===== Given records

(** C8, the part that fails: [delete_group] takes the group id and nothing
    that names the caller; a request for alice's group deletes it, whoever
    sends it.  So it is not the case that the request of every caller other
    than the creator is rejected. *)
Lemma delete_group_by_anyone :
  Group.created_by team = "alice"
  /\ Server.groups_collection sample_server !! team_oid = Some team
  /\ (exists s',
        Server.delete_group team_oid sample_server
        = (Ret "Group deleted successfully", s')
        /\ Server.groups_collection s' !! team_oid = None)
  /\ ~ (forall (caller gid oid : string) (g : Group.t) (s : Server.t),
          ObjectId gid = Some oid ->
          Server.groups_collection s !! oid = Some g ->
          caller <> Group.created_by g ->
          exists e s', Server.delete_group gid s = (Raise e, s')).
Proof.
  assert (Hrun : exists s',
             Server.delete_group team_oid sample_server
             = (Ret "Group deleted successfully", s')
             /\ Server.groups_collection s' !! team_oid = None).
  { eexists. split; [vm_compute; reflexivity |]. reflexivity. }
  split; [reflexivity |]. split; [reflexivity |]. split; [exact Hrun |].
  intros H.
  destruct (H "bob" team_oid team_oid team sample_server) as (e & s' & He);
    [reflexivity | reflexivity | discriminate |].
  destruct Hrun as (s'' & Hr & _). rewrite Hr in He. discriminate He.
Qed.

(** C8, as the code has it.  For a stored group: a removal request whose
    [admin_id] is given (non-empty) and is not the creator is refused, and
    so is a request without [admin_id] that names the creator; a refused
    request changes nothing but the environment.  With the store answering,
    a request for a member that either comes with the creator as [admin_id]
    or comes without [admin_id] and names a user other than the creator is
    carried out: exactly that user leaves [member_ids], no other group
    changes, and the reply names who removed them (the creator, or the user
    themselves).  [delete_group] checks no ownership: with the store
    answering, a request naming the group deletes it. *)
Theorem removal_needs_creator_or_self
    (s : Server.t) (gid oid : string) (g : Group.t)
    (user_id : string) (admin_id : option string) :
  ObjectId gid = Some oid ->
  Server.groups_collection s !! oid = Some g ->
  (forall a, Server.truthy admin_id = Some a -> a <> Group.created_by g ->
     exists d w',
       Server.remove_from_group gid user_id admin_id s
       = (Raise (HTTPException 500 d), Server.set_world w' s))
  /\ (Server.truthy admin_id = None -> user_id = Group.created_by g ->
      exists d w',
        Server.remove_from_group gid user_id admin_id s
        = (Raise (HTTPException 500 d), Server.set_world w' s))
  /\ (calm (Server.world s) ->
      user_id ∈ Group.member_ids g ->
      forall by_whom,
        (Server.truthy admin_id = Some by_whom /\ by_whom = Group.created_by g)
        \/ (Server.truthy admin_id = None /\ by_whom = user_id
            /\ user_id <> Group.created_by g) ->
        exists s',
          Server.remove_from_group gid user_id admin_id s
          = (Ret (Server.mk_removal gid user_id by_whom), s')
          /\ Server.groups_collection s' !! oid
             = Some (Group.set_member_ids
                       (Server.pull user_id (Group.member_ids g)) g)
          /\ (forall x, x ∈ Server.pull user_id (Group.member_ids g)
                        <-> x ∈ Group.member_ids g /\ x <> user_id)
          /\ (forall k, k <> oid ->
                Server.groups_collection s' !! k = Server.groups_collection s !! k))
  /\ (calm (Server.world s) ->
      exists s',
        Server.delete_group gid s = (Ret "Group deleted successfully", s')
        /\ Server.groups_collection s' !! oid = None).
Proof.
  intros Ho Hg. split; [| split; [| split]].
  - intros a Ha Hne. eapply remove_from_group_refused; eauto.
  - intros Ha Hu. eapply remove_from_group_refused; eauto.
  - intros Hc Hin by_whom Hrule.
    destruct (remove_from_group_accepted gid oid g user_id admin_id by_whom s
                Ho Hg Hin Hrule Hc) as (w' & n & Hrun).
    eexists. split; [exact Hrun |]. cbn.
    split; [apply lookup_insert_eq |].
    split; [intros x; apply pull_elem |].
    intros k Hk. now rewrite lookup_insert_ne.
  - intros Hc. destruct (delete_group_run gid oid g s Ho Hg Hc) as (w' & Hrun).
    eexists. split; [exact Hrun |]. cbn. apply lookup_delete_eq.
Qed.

==========
===== Given records

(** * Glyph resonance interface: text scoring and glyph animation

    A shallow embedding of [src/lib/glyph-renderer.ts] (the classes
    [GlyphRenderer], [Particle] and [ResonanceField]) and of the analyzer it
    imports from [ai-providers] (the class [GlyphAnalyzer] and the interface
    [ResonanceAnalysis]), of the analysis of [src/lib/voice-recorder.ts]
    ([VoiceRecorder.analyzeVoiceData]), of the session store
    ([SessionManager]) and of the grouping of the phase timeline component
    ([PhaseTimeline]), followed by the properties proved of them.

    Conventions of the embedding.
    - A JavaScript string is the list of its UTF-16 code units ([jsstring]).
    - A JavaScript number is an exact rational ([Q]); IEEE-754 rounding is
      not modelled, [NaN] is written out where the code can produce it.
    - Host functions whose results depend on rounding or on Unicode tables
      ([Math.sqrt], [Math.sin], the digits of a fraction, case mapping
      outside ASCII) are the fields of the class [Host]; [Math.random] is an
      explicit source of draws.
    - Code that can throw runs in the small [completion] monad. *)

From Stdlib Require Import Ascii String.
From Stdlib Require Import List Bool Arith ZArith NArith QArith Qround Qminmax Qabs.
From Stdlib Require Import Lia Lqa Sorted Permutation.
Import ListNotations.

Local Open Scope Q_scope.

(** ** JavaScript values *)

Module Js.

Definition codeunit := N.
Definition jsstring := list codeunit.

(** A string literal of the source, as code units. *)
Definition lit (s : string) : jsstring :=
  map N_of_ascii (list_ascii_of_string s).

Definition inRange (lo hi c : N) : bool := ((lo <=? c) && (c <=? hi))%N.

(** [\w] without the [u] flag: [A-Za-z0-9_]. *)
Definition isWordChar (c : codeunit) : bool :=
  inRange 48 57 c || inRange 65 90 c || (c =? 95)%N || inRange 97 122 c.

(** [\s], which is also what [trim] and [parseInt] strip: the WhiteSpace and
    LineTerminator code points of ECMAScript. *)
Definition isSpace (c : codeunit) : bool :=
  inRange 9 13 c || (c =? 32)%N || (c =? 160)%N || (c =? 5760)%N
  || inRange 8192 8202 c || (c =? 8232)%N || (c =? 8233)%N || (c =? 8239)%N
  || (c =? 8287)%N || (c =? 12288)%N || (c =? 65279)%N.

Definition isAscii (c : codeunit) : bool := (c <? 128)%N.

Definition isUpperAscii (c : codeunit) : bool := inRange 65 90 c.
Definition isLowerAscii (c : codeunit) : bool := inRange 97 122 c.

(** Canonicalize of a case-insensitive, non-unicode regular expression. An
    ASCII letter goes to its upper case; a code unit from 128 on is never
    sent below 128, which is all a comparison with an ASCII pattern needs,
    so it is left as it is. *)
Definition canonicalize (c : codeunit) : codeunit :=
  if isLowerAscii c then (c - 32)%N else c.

==========

> Task goal: Copy every line from the records above that contains the string "whose".

> Answer space:
(** C8, as the code has it.  For a stored group: a removal request whose
    - Host functions whose results depend on rounding or on Unicode tables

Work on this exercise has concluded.